# sauce reduction/storage question



## welshstar (Jun 1, 2013)

Hi

Please forgive me if this is a stupid question but im going ask anyway.

I love to make saucees by reducing a balsamic vinegar with some fruit then smoothing it out in a vitamix, ie ill take 2 parts water, 1 part balsamic with cranberries a few seasonings then simmer until i get a 70% or so reduction to nice thickness then blend. I love this on fish etc, my problem is that once it gets cold it solidifies. Id love to be able to keep it in a squeze bottle for use over several days in a similar manner to day ketchup.

Is there a technique to hepp it in a liquid form ?
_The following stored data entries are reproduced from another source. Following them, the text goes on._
Lemma guess_columns_in df f c :
  guessed_for (guess_columns df) f = Some c → c ∈ df_columns df.
Proof.
  unfold guess_columns.
  assert (∀ (i : nat) c, df_columns df !! i = Some c → c ∈ df_columns df) as Hpos
    by (intros i c' H; by eapply list_elem_of_lookup_2).
  destruct (5 <=? length (df_columns df)); cbn [andb];
    [destruct (all_none _)|].
  - destruct f; simpl; apply Hpos.
  - destruct f; simpl; apply or_else_in;
      try (intros c'; apply alias_of_in); try (intros c'; apply best_column_in);
      try (intros c'; apply Hpos).
  - destruct f; simpl; apply or_else_in;
      try (intros c'; apply alias_of_in); try (intros c'; apply best_column_in);
      try (intros c'; apply Hpos); done.
Qed.

Lemma selected_of_in df choice c :
  choice ∈ options df → selected_of choice = Some c → c ∈ df_columns df.
Proof.
  unfold selected_of, options. destruct (String.eqb_spec choice NAO_USAR) as [->|Hne]; [done|].
  intros [?|?]%elem_of_cons [= <-]; done.
Qed.

Lemma default_choice_selected df f :
  NAO_USAR ∉ df_columns df →
  selected_of (default_choice df f) = guessed_for (guess_columns df) f.
Proof.
  intros Hnao. unfold default_choice, default_index.
  destruct (guessed_for (guess_columns df) f) as [c|] eqn:Hg; [|done].
  pose proof (guess_columns_in df f c Hg) as Hc.
  assert (c ∈ options df) as Hopt by (apply elem_of_cons; by right).
  unfold mem. rewrite bool_decide_eq_true_2 by done.
  rewrite first_index_lookup by done. simpl. unfold selected_of.
  destruct (String.eqb_spec c NAO_USAR) as [->|Hne]; done.
Qed.

(** X12.  The page offers "(nao usar)" and the columns of the table;
    each box shows the guessed column of its role, so a mapping that is left
    untouched is the guess (no column being named "(nao usar)"); the guess
    names columns of the table only; and whatever is chosen in the five
    boxes, [build_analysis] finds every selected column: in a table of
    distinct column names it never raises [KeyError]. *)
Theorem selection_never_misses_a_column (df : DataFrame) (choice : field → string) :
  NoDup (df_columns df) →
  (∀ f, choice f ∈ options df) →
  (∃ a, build_analysis df (selected choice) = Ok a)
  ∧ (∀ f c, guessed_for (guess_columns df) f = Some c → c ∈ df_columns df)
  ∧ (∀ f, default_choice df f ∈ options df)
  ∧ (NAO_USAR ∉ df_columns df → selected (default_choice df) = guess_columns df)
  ∧ (selected_of (choice email) = None →
       analyse_selection df choice
       = Ok (inl (st_error "Selecione a coluna de e-mail para continuar."))).
Proof.
  intros Hnodup Hchoice. split_and!.
  - destruct (build_analysis_missing df (selected choice) Hnodup) as [Heq Hok].
    assert (missing_columns df (selected choice) = []) as Hnone.
    { destruct (missing_columns df (selected choice)) as [|col rest] eqn:Hm; [done|].
      assert (col ∈ missing_columns df (selected choice)) as Hin
        by (rewrite Hm; apply elem_of_cons; by left).
      unfold missing_columns in Hin. apply AppFacts.elem_of_List_filter in Hin as [Hin Hbad].
      apply list_elem_of_omap in Hin as (f & _ & Hf).
      apply andb_true_iff in Hbad as [_ Hbad]. apply negb_true_iff in Hbad.
      unfold mem in Hbad. apply bool_decide_eq_false in Hbad. destruct Hbad.
      destruct f; simpl in Hf; eapply selected_of_in; eauto. }
    rewrite Heq, Hnone. destruct (Hok Hnone) as [b ->]. eauto.
  - apply guess_columns_in.
  - intros f. unfold default_choice.
    destruct (options df !! _) as [c|] eqn:Hc; simpl.
    + by eapply list_elem_of_lookup_2.
    + apply elem_of_cons. by left.
  - intros Hnao. unfold selected.
    rewrite !default_choice_selected by done. by destruct (guess_columns df).
  - intros Hnone. unfold analyse_selection. simpl. by rewrite Hnone.
Qed.

Lemma selection_never_misses_a_column_witness :
  NoDup (df_columns Spec.contacts_table)
  ∧ (∀ f, default_choice Spec.contacts_table f ∈ options Spec.contacts_table)
  ∧ ∃ a, build_analysis Spec.contacts_table (selected (default_choice Spec.contacts_table))
         = Ok a.
Proof.
  assert (NoDup (df_columns Spec.contacts_table)) as Hnd by (vm_compute; by compute_done).
  assert (∀ f, default_choice Spec.contacts_table f ∈ options Spec.contacts_table) as Hch.
  { intros f. destruct f; vm_compute; set_solver. }
  split; [done|]. split; [done|].
  exact (proj1 (selection_never_misses_a_column Spec.contacts_table
                  (default_choice Spec.contacts_table) Hnd Hch)).
Defined.

End MappingFacts.

(** ** Counting with counters *)

Module CountFacts.
Import Text Regex Ranking RankingFacts CounterFacts Props.

Lemma counter_of_perm (l : list string) :
  counter_of l ≡ₚ (λ k, (k, occurrences k l)) <$> remove_dups l.
Proof.
  apply NoDup_Permutation.
  - eapply NoDup_fmap_1, counter_of_NoDup.
  - apply NoDup_fmap_2; [by intros k k' [= ?]|apply NoDup_remove_dups].
  - intros [k c]. rewrite TopFacts.elem_of_counter_of, list_elem_of_fmap.
    split.
    + intros [Hk ->]. exists k. split; [done|]. by rewrite elem_of_remove_dups.
    + intros (k' & [= -> ->] & Hk). split; [|done]. by rewrite elem_of_remove_dups in Hk.
Qed.
(** Modelled from the spec: the Command type of command.go, "identify
    (handshake), publish (single body), multi-publish (batch of bodies),
    finish/requeue/touch (consumer acks) and no-op (heartbeat reply)".
    The constructors are what the functions Identify, Publish,
    MultiPublish, Finish, Requeue, Touch and Nop of command.go return;
    Identify and MultiPublish can instead return an error. *)
Inductive Command : Type :=
| IDENTIFY
| PUB (topic : string) (body : bytes)
| MPUB (topic : string) (bodies : list bytes)
| FIN (id : bytes)
| REQ (id : bytes) (delayMs : Z)
| TOUCH (id : bytes)
| NOP.

(** Modelled from the spec: the connection states of states.go, "one of
    {Init, Connected, Disconnected}". *)
Inductive ConnState : Type := StateInit | StateDisconnected | StateConnected.

Global Instance ConnState_eq_dec : EqDecision ConnState.
Proof. solve_decision. Defined.

(** Go's fixed-width integers: the value of [x] after conversion to
    [int64] and to [int32]. *)
Definition int64 (x : Z) : Z := to_signed 64 (x mod 2 ^ 64).
Definition int32 (x : Z) : Z := to_signed 32 (x mod 2 ^ 32).

(** [atomic.AddInt64(&v, delta)] and [atomic.AddInt32(&v, delta)]: the new
    value. *)
Definition AddInt64 (v delta : Z) : Z := int64 (v + delta).
Definition AddInt32 (v delta : Z) : Z := int32 (v + delta).

(** ** message.go, the methods that talk to the connection *)

(** [type FinishedMessage struct]: what a handler hands back for a
    message.  The declaration is outside these files; the fields are
    those that Requeue assigns and writeLoop reads. *)
Record FinishedMessage : Type := mkFinishedMessage {
  Id : bytes;             (* MessageID *)
  RequeueDelayMs : Z;     (* int *)
  Success : bool
}.

(** [func (m *Message) Touch()]: the channel and the command of the send
    that its select offers (the other case returns once m.exitChan is
    closed). *)
Definition Message_Touch (m : Message.Message) : option chan * Command :=
  (Message.cmdChan m, TOUCH (Message.Id m)).

(** [func (m *Message) Requeue(timeoutMs int)]: the channel and the value
    of its send. *)
Definition Message_Requeue (m : Message.Message) (timeoutMs : Z)
  : option chan * FinishedMessage :=
  let finishedMessage :=
    {| Id := Message.Id m; RequeueDelayMs := timeoutMs; Success := false |} in
  (Message.responseChan m, finishedMessage).

(** ** conn.go *)

Module Conn.
Lemma decimal_leading_zeros (k : nat) (ds : jsstring) :
  decimal (repeat 48%N k ++ ds) = decimal ds.
Proof.
  unfold decimal. rewrite fold_left_app. f_equal.
  induction k as [|k IH]; [reflexivity|].
  replace (repeat 48%N (S k)) with (repeat 48%N k ++ [48%N])
    by (symmetry; apply repeat_cons).
  rewrite fold_left_app, IH. reflexivity.
Qed.

Lemma padStart_digits (ds : jsstring) :
  forallb is_digit ds = true ->
  forallb is_digit (padStart 2 48 ds) = true /\
  decimal (padStart 2 48 ds) = decimal ds /\
  List.length (padStart 2 48 ds) = Nat.max 2 (List.length ds).
Proof.
  intros Hall. unfold padStart. repeat split.
  - rewrite forallb_app, Hall, andb_true_r.
    induction (2 - List.length ds) as [|k IH]; [reflexivity|exact IH].
  - apply decimal_leading_zeros.
  - rewrite length_app, repeat_length. lia.
Qed.

(** X4. For a time between 0 and 2^53 seconds, [formatTime] writes the
    minutes on at least two digits (exactly two below 100 minutes), a
    colon, and the seconds on exactly two digits; the seconds shown are
    below 60, and sixty times the minutes shown plus the seconds shown
    is the time given. *)
Theorem formatTime_minutes_and_seconds (seconds : Z) :
  (0 <= seconds <= two53)%Z ->
  exists mm ss : jsstring,
    formatTime seconds = mm ++ 58%N :: ss /\
    forallb is_digit mm = true /\ forallb is_digit ss = true /\
    2 <= List.length mm /\ List.length ss = 2 /\
    ((seconds < 6000)%Z -> List.length mm = 2) /\
    (decimal ss < 60)%Z /\
    (60 * decimal mm + decimal ss)%Z = seconds.
Proof.
  intros [Hpos _]. unfold formatTime.
  assert (Hm : (0 <= seconds / 60)%Z) by (apply Z.div_pos; lia).
  assert (Hs : (0 <= Z.rem seconds 60 < 60)%Z)
    by (apply Z.rem_bound_pos; lia).
  assert (Hnum : forall z, (0 <= z)%Z ->
                           number_toString z = natural_toString (Z.to_N z)).
  { intros z Hz. destruct z; try reflexivity. lia. }
  rewrite !Hnum by lia.
  destruct (natural_toString_spec (Z.to_N (seconds / 60)))
    as (Hm1 & Hm2 & Hm3 & Hm4).
  destruct (natural_toString_spec (Z.to_N (Z.rem seconds 60)))
    as (Hs1 & Hs2 & Hs3 & Hs4).
  destruct (padStart_digits _ Hm1) as (Hpm1 & Hpm2 & Hpm3).
  destruct (padStart_digits _ Hs1) as (Hps1 & Hps2 & Hps3).
  eexists _, _. split; [reflexivity|].
  repeat split; try assumption.
  - lia.
  - assert (Z.to_N (Z.rem seconds 60) < 100)%N by lia. specialize (Hs4 H). lia.
  - intros Hlt.
    assert (seconds / 60 < 100)%Z by (apply Z.div_lt_upper_bound; lia).
    assert (Z.to_N (seconds / 60) < 100)%N by lia. specialize (Hm4 H0). lia.
  - rewrite Hps2, Hs2. lia.
  - rewrite Hpm2, Hps2, Hm2, Hs2, !Z2N.id by lia.
    rewrite Z.rem_mod_nonneg by lia.
    pose proof (Z.div_mod seconds 60). lia.
Qed.
Inductive event :=
  | EvCall (c : call)                  (* a library call is started *)
  | EvLog (lv : level) (msg : string)  (* logger.debug / info / error *)
  | EvCallback (payload : string)      (* the callback is entered *)
  | EvCallbackDone (payload : string). (* the awaited callback returned *)

(** ** The redis library, as an interface *)

Record RedisLib (S : Type) := {
  (* await Redis(connection_pool=pool) *)
  redis_connect : option pool -> S -> S * outcome conn;
  (* await conn.aclose() *)
  redis_aclose : conn -> S -> S * outcome unit;
  redis_get : conn -> string -> S -> S * outcome (option string);
  redis_set : conn -> string -> string -> option Z -> S -> S * outcome unit;
  redis_keys : conn -> string -> S -> S * outcome (list string);
  redis_sadd : conn -> string -> list string -> S -> S * outcome Z;
  redis_publish : conn -> string -> string -> S -> S * outcome Z;
  (* await lock.acquire(): True when the lock was obtained.  The lock is a
     key of the store: acquiring and releasing it are round trips on the
     lock's connection and can raise as any other. *)
  lock_acquire : lock -> S -> S * outcome bool;
  (* await lock.release() *)
  lock_release : lock -> S -> S * outcome unit;
  (* await pubsub.subscribe(channel) *)
  pubsub_subscribe : pubsub -> string -> S -> S * outcome unit;
  (* pubsub.listen(): the messages the generator yields and how it stops;
     a stream that never stops is approximated by its finite prefixes *)
  pubsub_listen : pubsub -> S -> list message * stream_end;
  (* await pubsub.aclose(), run when the [async with] block is left *)
  pubsub_aclose : pubsub -> S -> S * outcome unit;
  (* await pool.disconnect() *)
  pool_disconnect : pool -> S -> S * outcome unit
}.
Arguments redis_connect {S} _ _ _.
Arguments redis_aclose {S} _ _ _.
Arguments redis_get {S} _ _ _ _.
Arguments redis_set {S} _ _ _ _ _ _.
Arguments redis_keys {S} _ _ _ _.
Arguments redis_sadd {S} _ _ _ _ _.
Arguments redis_publish {S} _ _ _ _ _.
Arguments lock_acquire {S} _ _ _.
Arguments lock_release {S} _ _ _.
Arguments pubsub_subscribe {S} _ _ _ _.
Arguments pubsub_listen {S} _ _ _.
Arguments pubsub_aclose {S} _ _ _.
Arguments pool_disconnect {S} _ _ _.

(** ** Formatting *)

(** [str] of a tuple of strings, as the f-string in [sadd] prints
    [values]: [('x', 'y')], [('x',)], [()].  Quoting of special
    characters inside an element is not modelled. *)
Fixpoint repr_items (vs : list string) : string :=
  match vs with
  | [] => ""
  | [v] => "'" +:+ v +:+ "'"
  | v :: rest => "'" +:+ v +:+ "', " +:+ repr_items rest
  end.

Definition repr_tuple (vs : list string) : string :=
  match vs with
  | [v] => "('" +:+ v +:+ "',)"
  | _ => "(" +:+ repr_items vs +:+ ")"
  end.

(** ** The monad: state, exceptions, trace *)

Section Program.
Context {S : Type}.

(** [self] is the object the running method belongs to. *)
Record state (O : Type) := mkState {
  self : O;
  store : S;
  trace : list event
}.
Arguments mkState {O} _ _ _.
Arguments self {O} _.
Arguments store {O} _.
Arguments trace {O} _.

Definition M (O A : Type) : Type := state O -> state O * outcome A.

Definition ret {O A} (a : A) : M O A := fun st => (st, Ret a).

Definition bind {O A B} (m : M O A) (k : A -> M O B) : M O B :=
  fun st =>
    match m st with
    | (st', Ret a) => k a st'
    | (st', Raise e) => (st', Raise e)
    end.

Definition raise {O A} (e : exn) : M O A := fun st => (st, Raise e).

Definition emit {O} (ev : event) : M O unit :=
  fun st => (mkState (self st) (store st) (trace st ++ [ev]), Ret tt).

(** A call into the library: recorded on the trace, then answered. *)
Definition lib {O A} (c : call) (f : S -> S * outcome A) : M O A :=
  fun st =>
    let (s', r) := f (store st) in
    (mkState (self st) s' (trace st ++ [EvCall c]), r).

Definition log {O} (lv : level) (msg : string) : M O unit :=
  emit (EvLog lv msg).

Definition get_self {O} : M O O := fun st => (st, Ret (self st)).

Definition put_self {O} (o : O) : M O unit :=
  fun st => (mkState o (store st) (trace st), Ret tt).

(** [try: body  except RedisError as e: handler e] *)
Definition try_except_RedisError {O A}
    (body : M O A) (handler : exn -> M O A) : M O A :=
  fun st =>
    match body st with
    | (st', Ret a) => (st', Ret a)
    | (st', Raise e) =>
        if isinstance_RedisError e then handler e st' else (st', Raise e)
    end.

(** [try: body  finally: fin]: [fin] always runs; an exception of [fin]
    replaces the outcome of [body]. *)
Definition try_finally {O A} (body : M O A) (fin : M O unit) : M O A :=
  fun st =>
    match body st with
    | (st', r) =>
        match fin st' with
        | (st'', Ret _) => (st'', r)
        | (st'', Raise e) => (st'', Raise e)
        end
    end.

(** [async with cm as x: body], for a context manager whose [__aexit__]
    returns [None] (it never suppresses the exception of [body]), as
    both [RedisLock] and [PubSub] do. *)
Definition async_with {O A B}
    (aenter : M O A) (aexit : M O unit) (body : A -> M O B) : M O B :=
  bind aenter (fun x => try_finally (body x) aexit).

End Program.

Arguments state : clear implicits.
Arguments M : clear implicits.
Arguments mkState {S O} _ _ _.
Arguments self {S O} _.
Arguments store {S O} _.
Arguments trace {S O} _.

Notation "'let!' x ':=' c1 'in' c2" := (bind c1 (fun x => c2))
  (at level 10, x name, c1 at level 100, c2 at level 200, only parsing).
Notation "c1 ';;;' c2" := (bind c1 (fun _ => c2))
  (at level 100, c2 at level 200, right associativity, only parsing).

(** ** The callback of a subscription

    [subscribe] awaits a coroutine function of the caller.  It may keep
    state of its own between two deliveries, so that it returns on one and
    raises on a later one, be the payload the same: it is a machine with a
    state, a step and the state it is in.  What it does besides returning
    or raising is its own business and is not recorded. *)
Record coroutine := mkCoroutine {
  co_state : Type;
  co_call : co_state -> string -> co_state * outcome unit;
  co_now : co_state
}.

(** One delivery: the outcome, and the coroutine as the delivery leaves it. *)
Definition invoke (callback : coroutine) (payload : string)
    : coroutine * outcome unit :=
  let (next, r) := co_call callback (co_now callback) payload in
  (mkCoroutine (co_state callback) (co_call callback) next, r).

(** A callback without state: a function of the payload. *)
Definition stateless (f : string -> outcome unit) : coroutine :=
  {| co_state := unit; co_call := fun c payload => (c, f payload); co_now := tt |}.

(** ** [AsyncRedisClient] *)

Section Client.
Context {S : Type} (R : RedisLib S).

(** A method of the client: it runs on a client object and a store. *)
Local Abbreviation method := (M S client).

(** [RedisConnectionManager.get_pool] *)
Definition get_pool (m : manager) : option pool := mgr_pool m.

(** [AsyncRedisClient.__init__] *)
Definition AsyncRedisClient (ns : string) (connection_manager : manager) : client :=
  {| namespace := ns;
     _pool := get_pool connection_manager;
     _lock := None;
     _conn := None |}.

Definition set_conn (c : client) (k : option conn) : client :=
  {| namespace := namespace c; _pool := _pool c; _lock := _lock c; _conn := k |}.

Definition set_lock (c : client) (l : option lock) : client :=
  {| namespace := namespace c; _pool := _pool c; _lock := l; _conn := _conn c |}.

(** [self._conn.<attr>]: an attribute lookup on [None] raises. *)
Definition the_conn (attr : string) : method conn :=
  let! c := get_self in
  match _conn c with
  | Some k => ret k
  | None =>
      raise (mkExn AttributeError
               ("'NoneType' object has no attribute '" +:+ attr +:+ "'"))
  end.

(** [async with self._lock: body].  [RedisLock.__aenter__] awaits
    [acquire()] and raises [LockError] when it answers [False];
    [__aexit__] awaits [release()].  [None] is not a context manager. *)
Definition with_lock {A} (body : method A) : method A :=
  let! c := get_self in
  match _lock c with
  | None =>
      raise (mkExn TypeError
               "'NoneType' object does not support the asynchronous context manager protocol")
  | Some l =>
      async_with
        (let! acquired := lib (CLockAcquire l) (lock_acquire R l) in
         if (acquired : bool) then ret tt
         else raise (mkExn LockError
                       "Unable to acquire lock within the time specified"))
        (lib (CLockRelease l) (lock_release R l))
        (fun _ => body)
  end.

(** [AsyncRedisClient.init]; [__await__] delegates to it.  The awaited
    [Redis(...)] is the one step that can raise: [RedisLock(...)] builds an
    object and makes no round trip. *)
Definition init : method client :=
  try_except_RedisError
    (let! c := get_self in
     let! k := lib (CConnect (_pool c)) (redis_connect R (_pool c)) in
     put_self (set_conn c (Some k)) ;;;
     let! c := get_self in
     put_self (set_lock c
                 (option_map (fun k => mkLock k (namespace c +:+ ":lock"))
                             (_conn c))) ;;;
     let! c := get_self in
     log DEBUG ("Initialized Redis connection for namespace " +:+ namespace c))
    (fun e =>
       let! c := get_self in
       log ERROR ("Error initializing Redis connection for " +:+ namespace c
                  +:+ ": " +:+ exn_str e) ;;;
       raise e) ;;;
  get_self.

Definition __await__ : method client := init.

(** [AsyncRedisClient.close].  [if self._conn:] tests the reference: a
    [Redis] object is always true. *)
Definition close : method unit :=
  let! c := get_self in
  match _conn c with
  | Some k =>
      try_finally
        (try_except_RedisError
           (lib (CAclose k) (redis_aclose R k) ;;;
            log INFO ("Closed Redis connection for namespace " +:+ namespace c))
           (fun e =>
              log ERROR ("Error closing Redis connection for " +:+ namespace c
                         +:+ ": " +:+ exn_str e)))
        (let! c := get_self in put_self (set_conn c None))
  | None => ret tt
  end.

(** [AsyncRedisClient.__aenter__] *)
Definition __aenter__ : method client :=
  let! c := get_self in
  match _conn c with
  | None => init ;;; get_self
  | Some _ => get_self
  end.

(** [AsyncRedisClient.__aexit__] *)
Definition __aexit__ : method unit :=
  let! c := get_self in
  match _conn c with
  | Some k => lib (CAclose k) (redis_aclose R k)
  | None => ret tt
  end.

(** [AsyncRedisClient.set] *)
Definition set (key value : string) (ex : option Z) : method unit :=
  with_lock
    (try_except_RedisError
       (let! k := the_conn "set" in
        lib (CSet k key value ex) (redis_set R k key value ex) ;;;
        let! c := get_self in
        log DEBUG ("Set key " +:+ key +:+ " in namespace " +:+ namespace c))
       (fun e =>
          let! c := get_self in
          log ERROR ("Error setting key " +:+ key +:+ " in Redis for "
                     +:+ namespace c +:+ ": " +:+ exn_str e))).

(** [AsyncRedisClient.get] *)
Definition get (key : string) : method (option string) :=
  try_except_RedisError
    (let! k := the_conn "get" in
     let! value := lib (CGet k key) (redis_get R k key) in
     let! c := get_self in
     log DEBUG ("Got key " +:+ key +:+ " in namespace " +:+ namespace c) ;;;
     ret value)
    (fun e =>
       let! c := get_self in
       log ERROR ("Error getting key " +:+ key +:+ " in Redis for "
                  +:+ namespace c +:+ ": " +:+ exn_str e) ;;;
       ret None).

(** [AsyncRedisClient.keys] *)
Definition keys (pattern : string) : method (list string) :=
  try_except_RedisError
    (let! k := the_conn "keys" in
     let! ks := lib (CKeys k pattern) (redis_keys R k pattern) in
     let! c := get_self in
     log DEBUG ("Got keys matching pattern " +:+ pattern +:+ " in namespace "
                +:+ namespace c) ;;;
     ret ks)
    (fun e =>
       let! c := get_self in
       log ERROR ("Error getting keys matching pattern " +:+ pattern
                  +:+ " in Redis for " +:+ namespace c +:+ ": " +:+ exn_str e) ;;;
       ret []).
Any advise on what im doing is gratefully appreciated, im not a big recipe guy i tend to just make stuff up !!

Alan


----------



## scotchef38 (Jun 1, 2013)

Dont reduce it so much.It does tend to thicken as it chills,to test your consistency put a teaspoon on a plate and pop it in the fridge until cold.If it is too thick add a little boiling water-too thin reduce a little more.Alternatively warm the squeezy bottle in a pot of warm water before use.You could also experiment with thickening the sauce with a gel such as Xanthan gum or similar.


----------



## sachem allison (Jun 1, 2013)

yeah, what he said. If you are using fruit such as berries they tend to be high in pectin which is going to be a natural thickening agent. It is what makes jams and jellies set.


----------



## Line cooked (Jun 1, 2013)

I was thinking can Xanthan gum too


----------



## NO ChoP! (Jun 1, 2013)

May I ask why your adding water? 

You can check the glace of a sauce by dipping a spoon in. Run your finger through the coating sauce; if the sauce drips past the finger mark, reduce more; if it stays separated, it's good to go. Will set beautifully when brought to room temp.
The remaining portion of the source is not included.